A: You absolutely need to contact a Personal Injury Lawyer. If the other person is at fault they are responsible for your damages whether or not you had auto insurance. The only thing not having auto insurance will do is it will cut of your right to non-economic damages which is what you get for your pain and suffering, as provided in Oregon Statute ORS 31.715. You still have the right to get your property damages and your medical bills paid. There is an exception to ORS 31.715's limitations which essentially says if you recently had auto insurance but it lapsed, the penalty doesn't apply. You can read the law here: https://www.oregonlaws.org/ors/31.715. Either way you have a right to get compensated. A lawyer will help you figure this out. Meanwhile you should be getting medical treatment for your injuries using your personal medical insurance. Because you don't have auto insurance you can't use the medical benefit that all Oregon Auto policies have called PIP (Personal Injury Protection) but you can use your normal medical insurance. You will have to pay your normal medical co-pay or deductible but you might get reimbursed when the case settles. If you don't have medical insurance you can try a low cost clinic like the Virginia Garcia Clinic or a County Health Clinic. Where ever you go for treatment, keep in mind that they medical provider will have the right to a lien on whatever you recover from the other driver so be sure to tell your Attorney so that they include getting the lien satisfied when they settle your case.

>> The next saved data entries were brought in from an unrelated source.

(** * Atmega_Board_Detector: the ISP session and the identification pipeline

    A shallow embedding of [Atmega_Board_Detector.ino] (version 1.14): the
    sketch enters programming mode on a target AVR chip over SPI, reads its
    signature and fuses, works out where the bootloader lives, dumps it, and
    compares its MD5 sum with a table of known bootloaders.

    The sketch is built for the AVR-based Arduino boards (it programs
    Timer 1 through [TCCR1A]/[TCCR1B]/[OCR1A]), so [byte] is 8 bits wide,
    [int] and [unsigned int] are 16 bits wide and [unsigned long] is 32 bits
    wide.  Integers are modelled as [Z] with the wrap-around written out. *)

From Stdlib Require Import ZArith List String Ascii Bool Lia.
Import ListNotations.
Open Scope Z_scope.

(** ** Machine integers *)

Definition wrap8 (z : Z) : Z := z mod 2 ^ 8.     (* byte *)
Definition wrap16 (z : Z) : Z := z mod 2 ^ 16.   (* unsigned int *)
Definition wrap32 (z : Z) : Z := z mod 2 ^ 32.   (* unsigned long *)

(** An [int] holding the two's complement reading of a 16-bit pattern. *)
Definition int16 (z : Z) : Z :=
  let u := wrap16 z in if u <? 2 ^ 15 then u else u - 2 ^ 16.

(** Arduino.h: [#define bit(b) (1UL << (b))], [lowByte], [highByte]. *)
Definition bit (b : Z) : Z := Z.shiftl 1 b.
Definition lowByte (w : Z) : Z := Z.land w 0xFF.
Definition highByte (w : Z) : Z := wrap8 (Z.shiftr w 8).

(** ** Constants of the sketch *)

Definition CLOCKOUT : Z := 9.
Definition RESET : Z := 10.
Definition ENTER_PROGRAMMING_ATTEMPTS : Z := 50.

(* programming commands to send via SPI to the chip *)
Definition progamEnable : Z := 0xAC.
Definition programAcknowledge : Z := 0x53.
Definition readSignatureByte : Z := 0x30.
Definition readCalibrationByte : Z := 0x38.
Definition readLowFuseByte : Z := 0x50.
Definition readLowFuseByteArg2 : Z := 0x00.
Definition readExtendedFuseByte : Z := 0x50.
Definition readExtendedFuseByteArg2 : Z := 0x08.
Definition readHighFuseByte : Z := 0x58.
Definition readHighFuseByteArg2 : Z := 0x08.
Definition readLockByte : Z := 0x58.
Definition readLockByteArg2 : Z := 0x00.
Definition readProgramMemory : Z := 0x20.
Definition loadExtendedAddressByte : Z := 0x4D.

(* meaning of bytes in the fuse array *)
Definition lowFuse : Z := 0.
Definition highFuse : Z := 1.
Definition extFuse : Z := 2.
Definition lockByte : Z := 3.
Definition calibrationByte : Z := 4.

Definition kb : Z := 1024.
Definition NO_FUSE : Z := 0xFF.

Definition DEC : Z := 10.
Definition HEX : Z := 16.

(** ** The tables *)

Record signatureType : Type := mkSig {
  sig : list Z;                 (* byte sig [3] *)
  desc : string;                (* char * desc *)
  flashSize : Z;                (* unsigned long *)
  baseBootSize : Z;             (* unsigned int *)
  pageSize : Z;                 (* unsigned long, bytes *)
  fuseWithBootloaderSize : Z;   (* byte: one of lowFuse, highFuse, extFuse *)
  timedWrites : Z               (* byte *)
}.

Definition signatures : list signatureType :=
  [
    mkSig [0x1E; 0x91; 0x0B] "ATtiny24" (2 * kb) 0 32 NO_FUSE 0;
    mkSig [0x1E; 0x92; 0x07] "ATtiny44" (4 * kb) 0 64 NO_FUSE 0;
    mkSig [0x1E; 0x93; 0x0C] "ATtiny84" (8 * kb) 0 64 NO_FUSE 0;
    mkSig [0x1E; 0x91; 0x08] "ATtiny25" (2 * kb) 0 32 NO_FUSE 0;
    mkSig [0x1E; 0x92; 0x06] "ATtiny45" (4 * kb) 0 64 NO_FUSE 0;
    mkSig [0x1E; 0x93; 0x0B] "ATtiny85" (8 * kb) 0 64 NO_FUSE 0;
    mkSig [0x1E; 0x92; 0x0A] "ATmega48PA" (4 * kb) 0 64 NO_FUSE 0;
    mkSig [0x1E; 0x93; 0x0F] "ATmega88PA" (8 * kb) 256 128 extFuse 0;
    mkSig [0x1E; 0x94; 0x0B] "ATmega168PA" (16 * kb) 256 128 extFuse 0;
    mkSig [0x1E; 0x95; 0x0F] "ATmega328P" (32 * kb) 512 128 highFuse 0;
    mkSig [0x1E; 0x95; 0x14] "ATmega328" (32 * kb) 512 128 highFuse 0;
    mkSig [0x1E; 0x94; 0x0A] "ATmega164P" (16 * kb) 256 128 highFuse 0;
    mkSig [0x1E; 0x95; 0x08] "ATmega324P" (32 * kb) 512 128 highFuse 0;
    mkSig [0x1E; 0x96; 0x0A] "ATmega644P" (64 * kb) (1 * kb) 256 highFuse 0;
    mkSig [0x1E; 0x96; 0x08] "ATmega640" (64 * kb) (1 * kb) 256 highFuse 0;
    mkSig [0x1E; 0x97; 0x03] "ATmega1280" (128 * kb) (1 * kb) 256 highFuse 0;
    mkSig [0x1E; 0x97; 0x04] "ATmega1281" (128 * kb) (1 * kb) 256 highFuse 0;
    mkSig [0x1E; 0x98; 0x01] "ATmega2560" (256 * kb) (1 * kb) 256 highFuse 0;
    mkSig [0x1E; 0x98; 0x02] "ATmega2561" (256 * kb) (1 * kb) 256 highFuse 0;
    mkSig [0x1E; 0x93; 0x82] "At90USB82" (8 * kb) 512 128 highFuse 0;
    mkSig [0x1E; 0x94; 0x82] "At90USB162" (16 * kb) 512 128 highFuse 0;
    mkSig [0x1E; 0x93; 0x89] "ATmega8U2" (8 * kb) 512 128 highFuse 0;
    mkSig [0x1E; 0x94; 0x89] "ATmega16U2" (16 * kb) 512 128 highFuse 0;
    mkSig [0x1E; 0x95; 0x8A] "ATmega32U2" (32 * kb) 512 128 highFuse 0;
    mkSig [0x1E; 0x94; 0x88] "ATmega16U4" (16 * kb) 512 128 highFuse 0;
    mkSig [0x1E; 0x95; 0x87] "ATmega32U4" (32 * kb) 512 128 highFuse 0;
    mkSig [0x1E; 0x97; 0x05] "ATmega1284P" (128 * kb) (1 * kb) 256 highFuse 0;
    mkSig [0x1E; 0x91; 0x0A] "ATtiny2313A" (2 * kb) 0 32 NO_FUSE 0;
    mkSig [0x1E; 0x92; 0x0D] "ATtiny4313" (4 * kb) 0 64 NO_FUSE 0;
    mkSig [0x1E; 0x90; 0x07] "ATtiny13A" (1 * kb) 0 32 NO_FUSE 0;
    mkSig [0x1E; 0x93; 0x07] "ATmega8A" (8 * kb) 256 64 highFuse 1
  ].

Record deviceDatabaseType : Type := mkDb {
  md5sum : list Z;     (* byte md5sum [16] *)
  filename : string    (* char const * filename *)
}.

Definition deviceDatabase : list deviceDatabaseType :=
  [
    mkDb [0x0A; 0xAC; 0xF7; 0x16; 0xF4; 0x3C; 0xA2; 0xC9; 0x27; 0x7E; 0x08; 0xB9; 0xD6; 0x90; 0xBC; 0x02]
         "ATmegaBOOT_168_atmega328";
    mkDb [0x27; 0xEB; 0x87; 0x14; 0x5D; 0x45; 0xD4; 0xD8; 0x41; 0x44; 0x52; 0xCE; 0x0A; 0x2B; 0x8C; 0x5F]
         "ATmegaBOOT_168_atmega328_pro_8MHz";
    mkDb [0x01; 0x24; 0x13; 0x56; 0x60; 0x4D; 0x91; 0x7E; 0xDC; 0xEE; 0x84; 0xD1; 0x19; 0xEF; 0x91; 0xCE]
         "ATmegaBOOT_168_atmega1280";
    mkDb [0x14; 0x61; 0xCE; 0xDF; 0x85; 0x46; 0x0D; 0x96; 0xCC; 0x41; 0xCB; 0x01; 0x69; 0x40; 0x28; 0x1A]
         "ATmegaBOOT_168_diecimila";
    mkDb [0x6A; 0x22; 0x9F; 0xB4; 0x64; 0x37; 0x3F; 0xA3; 0x0C; 0x68; 0x39; 0x1D; 0x6A; 0x97; 0x2C; 0x40]
         "ATmegaBOOT_168_ng";
    mkDb [0xFF; 0x99; 0xA2; 0xC0; 0xD9; 0xC9; 0xE5; 0x1B; 0x98; 0x7D; 0x9E; 0x56; 0x12; 0xC2; 0xA4; 0xA1]
         "ATmegaBOOT_168_pro_8MHz";
    mkDb [0x98; 0x6D; 0xCF; 0xBB; 0x55; 0xE1; 0x22; 0x1E; 0xE4; 0x3C; 0xC2; 0x07; 0xB2; 0x2B; 0x46; 0xAE]
         "ATmegaBOOT";
    mkDb [0x37; 0xC0; 0xFC; 0x90; 0xE2; 0xA0; 0x5D; 0x8F; 0x62; 0xEB; 0xAE; 0x9C; 0x36; 0xC2; 0x24; 0x05]
         "ATmegaBOOT_168";
    mkDb [0x29; 0x3E; 0xB3; 0xB7; 0x39; 0x84; 0x2D; 0x35; 0xBA; 0x9D; 0x02; 0xF9; 0xC7; 0xF7; 0xC9; 0xD6]
         "ATmegaBOOT_168_atmega328_bt";
    mkDb [0xFC; 0xAF; 0x05; 0x0E; 0xB4; 0xD7; 0x2D; 0x75; 0x8F; 0x41; 0x8C; 0x85; 0x83; 0x56; 0xAA; 0x35]
         "LilyPadBOOT_168";
    mkDb [0x55; 0x71; 0xA1; 0x8C; 0x81; 0x3B; 0x9E; 0xD2; 0xE6; 0x3B; 0xC9; 0x3B; 0x9A; 0xB1; 0x79; 0x53]
         "optiboot_atmega328_IDE_0022";
    mkDb [0x3C; 0x08; 0x90; 0xA1; 0x6A; 0x13; 0xA2; 0xF0; 0xA5; 0x1D; 0x26; 0xEC; 0xF1; 0x4B; 0x0F; 0xB3]
         "optiboot_atmega328_pro_8MHz";
    mkDb [0xAD; 0xBD; 0xA7; 0x4A; 0x4F; 0xAB; 0xA8; 0x65; 0x34; 0x92; 0xF8; 0xC9; 0xCE; 0x58; 0x7D; 0x78]
         "optiboot_lilypad";
    mkDb [0x7B; 0x5C; 0xAC; 0x08; 0x2A; 0x0B; 0x2D; 0x45; 0x69; 0x11; 0xA7; 0xA0; 0xAE; 0x65; 0x7F; 0x66]
         "optiboot_luminet";
    mkDb [0x6A; 0x95; 0x0A; 0xE1; 0xDB; 0x1F; 0x9D; 0xC7; 0x8C; 0xF8; 0xA4; 0x80; 0xB5; 0x1E; 0x54; 0xE1]
         "optiboot_pro_16MHz";
    mkDb [0x2C; 0x55; 0xB4; 0xB8; 0xB5; 0xC5; 0xCB; 0xC4; 0xD3; 0x36; 0x99; 0xCB; 0x4B; 0x9F; 0xDA; 0xBE]
         "optiboot_pro_20mhz";
    mkDb [0x1E; 0x35; 0x14; 0x08; 0x1F; 0x65; 0x7F; 0x8C; 0x96; 0x50; 0x69; 0x9F; 0x19; 0x1E; 0x3D; 0xF0]
         "stk500boot_v2_mega2560";
    mkDb [0xC2; 0x59; 0x71; 0x5F; 0x96; 0x28; 0xE3; 0xAA; 0xB0; 0x69; 0xE2; 0xAF; 0xF0; 0x85; 0xA1; 0x20]
         "DiskLoader-Leonardo";
    mkDb [0xE4; 0xAF; 0xF6; 0x6B; 0x78; 0xDA; 0xE4; 0x30; 0xFE; 0xB6; 0x52; 0xAF; 0x53; 0x52; 0x18; 0x49]
         "optiboot_atmega8";
    mkDb [0x3A; 0x89; 0x30; 0x4B; 0x15; 0xF5; 0xBB; 0x11; 0xAA; 0xE6; 0xE6; 0xDC; 0x7C; 0xF5; 0x91; 0x35]
         "optiboot_atmega168";
    mkDb [0xFB; 0xF4; 0x9B; 0x7B; 0x59; 0x73; 0x7F; 0x65; 0xE8; 0xD0; 0xF8; 0xA5; 0x08; 0x12; 0xE7; 0x9F]
         "optiboot_atmega328";
    mkDb [0x7F; 0xDF; 0xE1; 0xB2; 0x6F; 0x52; 0x8F; 0xBD; 0x7C; 0xFE; 0x7E; 0xE0; 0x84; 0xC0; 0xA5; 0x6B]
         "optiboot_atmega328-Mini";
    mkDb [0x31; 0x28; 0x0B; 0x06; 0xAD; 0xB5; 0xA4; 0xC9; 0x2D; 0xEF; 0xB3; 0x69; 0x29; 0x22; 0xEA; 0xBF]
         "ATmegaBOOT_324P";
    mkDb [0xE8; 0x93; 0x44; 0x43; 0x37; 0xD3; 0x28; 0x3C; 0x7D; 0x9A; 0xEB; 0x84; 0x46; 0xD5; 0x45; 0x42]
         "ATmegaBOOT_644";
    mkDb [0x51; 0x69; 0x10; 0x40; 0x8F; 0x07; 0x81; 0xC6; 0x48; 0x51; 0x54; 0x5E; 0x96; 0x73; 0xC2; 0xEB]
         "ATmegaBOOT_644P";
    mkDb [0xB9; 0x49; 0x93; 0x09; 0x49; 0x1A; 0x64; 0x6E; 0xCD; 0x58; 0x47; 0x89; 0xC2; 0xD8; 0xA4; 0x6C]
         "Mega2560_Original";
    mkDb [0x71; 0xDD; 0xC2; 0x84; 0x64; 0xC4; 0x73; 0x27; 0xD2; 0x33; 0x01; 0x1E; 0xFA; 0xE1; 0x24; 0x4B]
         "optiboot_atmega1284p";
    mkDb [0x0F; 0x02; 0x31; 0x72; 0x95; 0xC8; 0xF7; 0xFD; 0x1B; 0xB7; 0x07; 0x17; 0x85; 0xA5; 0x66; 0x87]
         "Ruggeduino";
    mkDb [0x53; 0xE0; 0x2C; 0xBC; 0x87; 0xF5; 0x0B; 0x68; 0x2C; 0x71; 0x13; 0xE0; 0xED; 0x84; 0x05; 0x34]
         "Leonardo-prod-firmware-2012-04-26";
    mkDb [0x12; 0xAA; 0x80; 0x07; 0x4D; 0x74; 0xE3; 0xDA; 0xBF; 0x2D; 0x25; 0x84; 0x6D; 0x99; 0xF7; 0x20]
         "atmega2560_bootloader_watchdog_bug_fixed";
    mkDb [0x32; 0x56; 0xC1; 0xD3; 0xAC; 0x78; 0x32; 0x4D; 0x04; 0x6D; 0x3F; 0x6D; 0x01; 0xEC; 0xAE; 0x09]
         "Esplora";
    mkDb [0x39; 0xCC; 0x80; 0xD6; 0xDE; 0xA2; 0xC4; 0x91; 0x6F; 0xBC; 0xE8; 0xDD; 0x70; 0xF2; 0xA2; 0x33]
         "Sanguino_ATmegaBOOT_644P";
    mkDb [0x60; 0x49; 0xC6; 0x0A; 0xE6; 0x31; 0x5C; 0xC1; 0xBA; 0xD7; 0x24; 0xEF; 0x8B; 0x6D; 0xE6; 0xD0]
         "Sanguino_ATmegaBOOT_168_atmega644p";
    mkDb [0xC1; 0x17; 0xE3; 0x5E; 0x9C; 0x43; 0x66; 0x5F; 0x1E; 0x4C; 0x41; 0x95; 0x44; 0x60; 0x47; 0xD5]
         "Sanguino_ATmegaBOOT_168_atmega1284p";
    mkDb [0x27; 0x4B; 0x68; 0x8A; 0x8A; 0xA2; 0x4C; 0xE7; 0x30; 0x7F; 0x97; 0x37; 0x87; 0x16; 0x4E; 0x21]
         "Sanguino_ATmegaBOOT_168_atmega1284p_8m";
    mkDb [0xD8; 0x8C; 0x70; 0x6D; 0xFE; 0x1F; 0xDC; 0x38; 0x82; 0x1E; 0xCE; 0xAE; 0x23; 0xB2; 0xE6; 0xE7]
         "Arduino-dfu-usbserial-atmega16u2-Uno-Rev3"
  ].

(** [NUMITEMS (signatures)] and [NUMITEMS (deviceDatabase)]. *)
Definition NUMITEMS {A : Type} (arg : list A) : Z := Z.of_nat (List.length arg).

(** ** What the sketch does to the outside world

    Each call of the Arduino core that reaches the hardware is one event.
    The four [SPI.transfer] calls of one programming instruction are
    recorded together, with the four bytes sent and the four bytes that
    came back. *)

Inductive event : Type :=
| SerialBegin (baud : Z)
| SerialPrint (s : string) (newline : bool)
| SerialNum (n : Z) (base : Z) (newline : bool)
| PinModeOutput (pin : Z)
| DigitalWrite (pin : Z) (level : bool)
| Delay (ms : Z)
| SpiBegin
| SpiClockDiv64
| Timer1ClockOut
| Isp (b1 b2 b3 b4 : Z) (r1 r2 r3 r4 : Z).

(** The byte transport: [SPI.transfer] sends one byte to the target and
    returns the byte clocked in meanwhile.  The target is outside the sketch,
    so it is an interface. *)
Class Transport : Type := {
  target : Type;
  transfer : target -> Z -> target * Z
}.

(** What the board and the build fix: the SPI clock pin and the text of the
    [__DATE__], [__TIME__] and [ARDUINO] macros in the banner. *)
Class Board : Type := {
  SCK : Z;
  compiledOn : string
}.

Q. if a dog was given as a gift to me as a child can my mom take her away.
A: Even though you are a minor you can own property. I can't say that in your situation the dog was given to you and became your property. There are probably two sides to the story. Typically pets are bought as family pets for the entire family even if the family says that the pet is for one particular person. As you describe the situation, the dog was given to you exclusively and is your dog. I doubt it is that simple. One or both of your parents probably helped pay for the care and feeding of the dog. True ownership means being 100% responsible for all related chores and expenses. Another part of the issue is that you are a minor child. Your parents can give you things and take the things away from you as part of parenting you until you become an adult. Ideally this is done for your safety or for some other reason like to make sure you are doing what you are supposed to be doing, such as doing well in school. So if your mother removed your dog as part of disciplining you she may well be within her rights as a parent. These are basically educated guesses as this isn't an area I normally practice in, ie determining the property rights of children as against their parents. Probably the best thing to do here is to discuss the situation with your father and let him deal with your mother and be your advocate as to your rights to have the dog. He can file a lawsuit called replevin to get the return of the dog as your guardian ad litem if the dog is truly your property. If your mom's need to have the dog is emotional, you might want to consider working out a shared custody arrangement where you and your mom both have days to have the dog. The frequency would depend on how close your mother lives to your present location, but if it is really close you could go there and walk the dog every day. On the other hand, if your mother is taking the dog as a way to manipulate you to spend more time with your mother, this isn't healthy parenting. This needs to be addressed by the family law court through a petition to modify parenting time.